RECORD SET:

(* ===== verification/ServerRunTheorems.v ===== *)
(** * ServerRunTheorems: what a server run guarantees.

    The shutdown flushes the usage buffer after the last request, so that the
    last use of every key that was accepted is on the disk; and which bind
    addresses [New] turns into an address that can be listened on. *)

From S2P Require Import Prelude GoText GoEncoding GoCrypto GoPath GoOs Config Keystore KeystoreProofs KeystoreLive KeystoreHistory KeystoreCodec KeystoreTheorems ServerAudit ServerTLS ServerTLSTheorems Server ServerTheorems ServerRun.
Open Scope Z_scope.
Open Scope go_scope.

(** ** One verification on a machine where no call fails *)

Section verify.
Context `{JC : JsonCodec}.

(** The store after [Verify]: the accepted key's last use is buffered. *)
Definition verified (k : string) (db : Database) (p : proc) : proc :=
  match find_last (candidate k) (Keys db) with
  | None => p
  | Some d => {| p_store := {| path := path (p_store p);
                               usageBuf := <[d_ID d := os_now (p_os p)]> (usageBuf (p_store p)) |};
                 p_os := p_os p |}
  end.

Lemma fallible_quiet {A} (body : M os (result oserr A)) s : quiet s → fallible body s = body s.
Proof. intros Hq. unfold fallible, bind, next_fault. by rewrite Hq. Qed.

Lemma readDB_run p s db : quiet s → db_at p (os_files s) = Some db → is_Some (os_files s !! p) →
  readDB p s = (Ok db, s).
Proof.
  intros Hq Hdb [f Hf]. unfold readDB, bind, read_file. rewrite fallible_quiet by done.
  unfold db_at, db_of_data in Hdb. rewrite Hf in Hdb |- *. destruct (f_data f); [by simplify_eq|].
  by rewrite Hdb.
Qed.

Lemma acquire_shared_run p s : quiet s →
  acquireLock p lockShared s =
    match os_files s !! p with
    | Some _ => (Ok (Some p), set_locks (p :: os_locks s) s)
    | None => (Ok None, s)
    end.
Proof.
  intros Hq. unfold acquireLock, bind, open_read. rewrite fallible_quiet by done.
  destruct (os_files s !! p); [|done]. unfold flock_file, bind, flock. by rewrite fallible_quiet.
Qed.

Lemma release_run p l s : quiet s → os_locks s = p :: l →
  releaseLock (Some p) s = (tt, set_locks l s).
Proof.
  intros Hq Hl. unfold releaseLock, bind, funlock, modify, close. rewrite Hl, drop_first_cons.
  by rewrite fallible_quiet.
Qed.

Lemma set_locks_twice l s : set_locks (os_locks s) (set_locks l s) = s.
Proof. by destruct s. Qed.

Lemma Verify_run k p db :
  quiet (p_os p) → store_db p = Some db →
  Verify k p =
    (Ok (option_map (λ d, with_LastUsed (os_now (p_os p)) (fromDBRecord d))
           (find_last (candidate k) (Keys db))), verified k db p).
Proof.
  destruct p as [[pth buf] s]. unfold store_db, verified. simpl. intros Hq Hdb.
  unfold Verify, bind, gets, on_os, zoom. cbn [path p_store p_os].
  rewrite acquire_shared_run by done.
  destruct (os_files s !! pth) as [f|] eqn:Ef.
  - simpl. unfold deferring, bind. rewrite (readDB_run _ _ db) by (simpl; eauto).
    destruct (find_last (candidate k) (Keys db)); cbn -[releaseLock set_locks];
      unfold on_os, zoom; cbn [p_os]; rewrite (release_run _ (os_locks s)) by done; by rewrite set_locks_twice.
  - unfold db_at in Hdb. rewrite Ef in Hdb. by simplify_eq.
Qed.
End verify.

(** ** Serving *)

Section serving.
Context `{AS : AppState} `{RL : RateLimiter} `{JC : JsonCodec} `{JL : !JsonLaws} `{GT : GoTables} `{TC : TlsCrypto}.

(** The application leaves the key store alone. *)
Definition app_keeps (app : handler) : Prop := ∀ r w, w_proc (app r w).2 = w_proc w.

(** The clock is past year 1, and what was buffered was read off it. *)
Definition buffered_past (p : proc) : Prop :=
  0 ≤ os_now (p_os p) ∧
  ∀ id t, usageBuf (p_store p) !! id = Some t → 0 ≤ t ≤ os_now (p_os p).

(** What serving keeps, and that the last use of [id] is buffered with a time
    no earlier than [t0], or not yet asked for. *)
Record serving (db : Database) (s0 : proc) (w : world) : Prop := {
  sv_quiet : quiet (p_os (w_proc w));
  sv_db : store_db (w_proc w) = Some db;
  sv_files : os_files (p_os (w_proc w)) = os_files (p_os s0);
  sv_tmp : os_tmp (p_os (w_proc w)) = os_tmp (p_os s0);
  sv_path : path (p_store (w_proc w)) = path (p_store s0);
  sv_past : buffered_past (w_proc w);
}.

Definition buffered (id : string) (t0 : Time) (w : world) : Prop :=
  t0 ≤ os_now (p_os (w_proc w)) ∧ ∃ t, usageBuf (p_store (w_proc w)) !! id = Some t ∧ t0 ≤ t.

Lemma verified_past k db p : buffered_past p → buffered_past (verified k db p).
Proof.
  intros [Hn Hb]. unfold verified. destruct (find_last _ _) as [d|]; [|done].
  split; [done|]. simpl. intros id t [[_ <-]|[_ Ht]]%lookup_insert_Some; [lia|by apply (Hb id)].
Qed.

Lemma serving_verified db s0 k w w1 :
  serving db s0 w → w_proc w1 = verified k db (w_proc w) → serving db s0 w1.
Proof.
  intros [H1 H2 H3 H4 H5 H6] Hp. apply (verified_past k db) in H6. unfold verified in *.
  destruct (find_last _ _); (split; rewrite Hp; assumption).
Qed.

Lemma buffered_verified id t0 db k w w1 :
  buffered id t0 w → w_proc w1 = verified k db (w_proc w) → buffered id t0 w1.
Proof.
  intros [Ht (t & Hb & Hle)] Hp. unfold buffered. rewrite Hp. unfold verified.
  destruct (find_last _ _) as [d|]; [|eauto]. simpl. split; [done|].
  destruct (decide (d_ID d = id)) as [<-|].
  - rewrite lookup_insert_eq. eauto.
  - rewrite lookup_insert_ne by done. eauto.
Qed.

Lemma recover_proc app r w : app_keeps app → w_proc (recoverMiddleware app r w).2 = w_proc w.
Proof.
  intros Ha. unfold recoverMiddleware, bind. specialize (Ha r w).
  destruct (app r w) as [p w1]. simpl in Ha. by destruct p.
Qed.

YOUR TASK: Only a verbatim transcription of the lines from the one containing "- rewrite lookup_insert_ne by done. eauto." through the last line of the records counts as the answer.

OUTPUT:
  - rewrite lookup_insert_ne by done. eauto.
Qed.

Lemma recover_proc app r w : app_keeps app → w_proc (recoverMiddleware app r w).2 = w_proc w.
Proof.
  intros Ha. unfold recoverMiddleware, bind. specialize (Ha r w).
  destruct (app r w) as [p w1]. simpl in Ha. by destruct p.
Qed.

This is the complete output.